Polymer-cement concrete containing cement, aggregate, water, cement-admixing polymer and defoamer. 2. The polymer cement concrete of claim 1, wherein said defoamer is a powder defoamer. 3. The polymer cement concrete according to claim 2, wherein the powder type antifoaming agent has a particle content of 5 [mu]m or less of 25% by volume or less. A method for producing polymer-cement concrete containing cement, aggregate, water, a cement-mixing polymer, and an antifoaming agent, wherein the polymer-cement concrete comprises 5 to 27 masses of the cement-mixing polymer in terms of solid content relative to cement.
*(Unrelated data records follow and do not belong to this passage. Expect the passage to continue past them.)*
(** * A shallow embedding of [simple_task/bitonic_sorter.cc]

    The program sorts the integers given on its command line with a bitonic
    sorting network whose comparators are Legion tasks.  This development
    embeds the C++ source function by function and proves properties of the
    embedding.

    Conventions.
    - [int] is a 32-bit two's-complement integer, held in [Z]; arithmetic that
      can leave the range is wrapped with [wrap32].  [size_t] is 64 bits wide.
    - [std::vector<int>] and [MyVec<int>] are [list Z]; [operator[]] outside
      the vector is undefined behaviour and yields [Undef].
    - A failed [assert] (or an uncaught C++ exception) yields [Abort].
    - Tasks are deterministic and a [Future] is only ever read through
      [get_result], so a future is represented by the value its task returns;
      a task that fails makes its launcher fail in the same way.
    - Loops run through the combinator [loop], which carries a step budget;
      every caller supplies a budget computed from the loop bounds, and the
      theorems below show that the budget is never exhausted on the inputs
      they cover. *)

From Stdlib Require Import ZArith Lia ZifyBool Ascii String.
From Stdlib Require Import Strings.Byte.
From stdpp Require Import base numbers list sorting.

Local Open Scope Z_scope.

(** ** Outcomes of a computation *)

Inductive outcome (A : Type) : Type :=
  | Done (a : A)   (* normal completion *)
  | Abort          (* assertion failure / uncaught exception *)
  | Undef          (* undefined behaviour: access outside a vector *)
  | Fuel.          (* the step budget of [loop] ran out *)
Arguments Done {A} a.
Arguments Abort {A}.
Arguments Undef {A}.
Arguments Fuel {A}.

#[global] Instance outcome_ret : MRet outcome := @Done.
#[global] Instance outcome_bind : MBind outcome := λ A B k m,
  match m with
  | Done a => k a
  | Abort => Abort
  | Undef => Undef
  | Fuel => Fuel
  end.

Definition assert (b : bool) : outcome unit := if b then Done tt else Abort.

(** [while (cond s) s = body s], with a step budget. *)
Fixpoint loop {S : Type} (fuel : nat) (cond : S → bool) (body : S → outcome S)
    (s : S) : outcome S :=
  match fuel with
  | O => Fuel
  | Datatypes.S fuel' =>
      if cond s then s' ← body s; loop fuel' cond body s' else Done s
  end.

(** [for (int v = init; cond v; v = step v) s = body v s]. *)
Definition for_ {S : Type} (fuel : nat) (init : Z) (cond : Z → bool)
    (step : Z → Z) (body : Z → S → outcome S) (s : S) : outcome S :=
  r ← loop fuel (λ st, cond st.1)
        (λ st, s' ← body st.1 st.2; Done (step st.1, s')) (init, s);
  Done r.2.

(** ** Machine integers *)

Definition INT_MAX : Z := 2147483647.
Definition INT_MIN : Z := -2147483648.
Definition sizeof_int : Z := 4.
Definition sizeof_size_t : Z := 8.

Definition is_int (z : Z) : Prop := INT_MIN ≤ z ≤ INT_MAX.

(** Two's-complement reduction to 32 bits, and reduction to [size_t]. *)
Definition wrap32 (z : Z) : Z := (z + 2 ^ 31) mod 2 ^ 32 - 2 ^ 31.
Definition wrap64u (z : Z) : Z := z mod 2 ^ 64.

Definition int_add (a b : Z) : Z := wrap32 (a + b).
Definition int_sub (a b : Z) : Z := wrap32 (a - b).
Definition int_mul (a b : Z) : Z := wrap32 (a * b).
Definition int_neg (a : Z) : Z := wrap32 (- a).
Definition int_and (a b : Z) : Z := Z.land a b.
Definition int_shl (a b : Z) : Z := wrap32 (Z.shiftl a b).
Definition int_div (a b : Z) : Z := wrap32 (Z.quot a b).

(** ** Vectors *)

Abbreviation MyVec := (list Z).

Definition size {A} (v : list A) : Z := wrap64u (Z.of_nat (length v)).

(** [v[i]] for an [int] index: the index is converted to [size_t]. *)
Definition vec_get {A} (v : list A) (i : Z) : outcome A :=
  if 0 <=? i then
    match v !! Z.to_nat i with
    | Some x => Done x
    | None => Undef
    end
  else Undef.

(** [v[i] = x]. *)
Definition vec_set {A} (v : list A) (i : Z) (x : A) : outcome (list A) :=
  if (0 <=? i) && (i <? Z.of_nat (length v)) then Done (<[Z.to_nat i := x]> v)
  else Undef.

(** [MyVec<T>::append]. *)
Definition append {A} (v : list A) (e : A) : list A := v ++ [e].

(** ** The sequence codec of [MyVec<int>] *)

Definition byte_of_Z (z : Z) : byte :=
  match Byte.of_N (Z.to_N (z mod 256)) with
  | Some b => b
  | None => x00
  end.

Definition Z_of_byte (b : byte) : Z := Z.of_N (Byte.to_N b).

(** Object representation of an [n]-byte integer (little endian). *)
Fixpoint store_le (n : nat) (z : Z) : list byte :=
  match n with
  | O => []
  | Datatypes.S n' => byte_of_Z z :: store_le n' (z / 256)
  end.

Fixpoint load_le (bs : list byte) : Z :=
  match bs with
  | [] => 0
  | b :: bs' => Z_of_byte b + 256 * load_le bs'
  end.

(** Reading [n] bytes at offset [off]; outside the buffer it is undefined. *)
Definition read_bytes (buffer : list byte) (off : Z) (n : Z) : outcome (list byte) :=
  if (0 <=? off) && (off + n <=? Z.of_nat (length buffer))
  then Done (take (Z.to_nat n) (drop (Z.to_nat off) buffer))
  else Undef.

Definition read_size_t (buffer : list byte) (off : Z) : outcome Z :=
  bs ← read_bytes buffer off sizeof_size_t; Done (load_le bs).

Definition read_int (buffer : list byte) (off : Z) : outcome Z :=
  bs ← read_bytes buffer off sizeof_int; Done (wrap32 (load_le bs)).

(** [legion_buffer_size]: [result] starts at [sizeof(size_t)] and grows by
    [sizeof(e)] per element. *)
Definition legion_buffer_size (vec : MyVec) : Z :=
  fold_left (λ result _, wrap64u (result + sizeof_int)) vec sizeof_size_t.

(** [legion_serialize]: the state of the range-for loop is the bytes written
    so far and the offset [target - buffer]; the function returns the bytes
    it wrote and that offset. *)
Definition legion_serialize (vec : MyVec) : list byte * Z :=
  fold_left
    (λ st e, (st.1 ++ store_le (Z.to_nat sizeof_int) e,
              wrap64u (st.2 + sizeof_int)))
    vec
    (store_le (Z.to_nat sizeof_size_t) (size vec), sizeof_size_t).

(** [legion_deserialize]: after [vec.resize(length)] the range-for loop fills
    the [length] elements in order, advancing [source]. *)
Fixpoint read_elems (n : nat) (buffer : list byte) (source : Z) : outcome (MyVec * Z) :=
  match n with
  | O => Done ([], source)
  | Datatypes.S n' =>
      e ← read_int buffer source;
      r ← read_elems n' buffer (wrap64u (source + sizeof_int));
      Done (e :: r.1, r.2)
  end.

Definition legion_deserialize (buffer : list byte) : outcome (MyVec * Z) :=
  len ← read_size_t buffer 0;
  read_elems (Z.to_nat len) buffer sizeof_size_t.

(** ** Tasks *)

Abbreviation Future := (list Z).

Record Task := mkTask { args : list Z; futures : list Future }.

(** [task->arglen]: the argument buffer of a launcher holds [int]s. *)
Definition arglen (task : Task) : Z := sizeof_int * Z.of_nat (length (args task)).

(** [single_swap_task]. *)
Definition single_swap_task (task : Task) : outcome MyVec :=
  _ ← assert (arglen task =? sizeof_int * 2);
  v0 ← vec_get (args task) 0;
  v1 ← vec_get (args task) 1;
  Done [Z.min v0 v1; Z.max v0 v1].

(** Launching a comparator on [{a, b}] and reading its future. *)
Definition launch_single_swap (a b : Z) : outcome MyVec :=
  single_swap_task {| args := [a; b]; futures := [] |}.

(** Step budget of a counting loop whose bound is [n]. *)
Definition budget (n : Z) : nat := Datatypes.S (Z.to_nat n).

(** [MyVec<int> sorted(sz)]: [sz] value-initialised slots; a negative [int]
    converts to a huge [size_t] and the constructor throws. *)
Definition new_vec (sz : Z) : outcome MyVec :=
  if sz <? 0 then Abort else Done (replicate (Z.to_nat sz) 0).

(** "First do crosswork, split the sorted subsequences into bitonic
    subsequences" of [subsorter_task]: one comparator per [i] on
    [{vec1[i], vec2[num_vec-i-1]}], then its results are stored at [i] and
    [num_total-i-1]. *)
Definition crosswork (vec1 vec2 : MyVec) (num_vec num_total : Z) (sorted : MyVec)
    : outcome MyVec :=
  (* launch tasks *)
  results ← for_ (budget num_vec) 0 (λ i, i <? num_vec) (λ i, int_add i 1)
    (λ i results,
       a ← vec_get vec1 i;
       b ← vec_get vec2 (int_sub (int_sub num_vec i) 1);
       res ← launch_single_swap a b;
       Done (results ++ [res])) [];
  (* get results *)
  for_ (budget num_vec) 0 (λ i, i <? num_vec) (λ i, int_add i 1)
    (λ i sorted,
       values ← vec_get results i;
       v0 ← vec_get values 0;
       v1 ← vec_get values 1;
       sorted ← vec_set sorted i v0;
       vec_set sorted (int_sub (int_sub num_total i) 1) v1) sorted.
A method for producing polymer cement concrete, characterized by containing 0.0005 to 0.10% by mass of an antifoaming agent with respect to cement. 5. The method for producing polymer cement concrete according to claim 4, wherein said antifoaming agent is a powder type antifoaming agent. 6. The method for producing polymer cement concrete according to claim 5, wherein the powdered antifoaming agent is post-added after producing the polymer cement concrete containing materials other than the powdered antifoaming agent.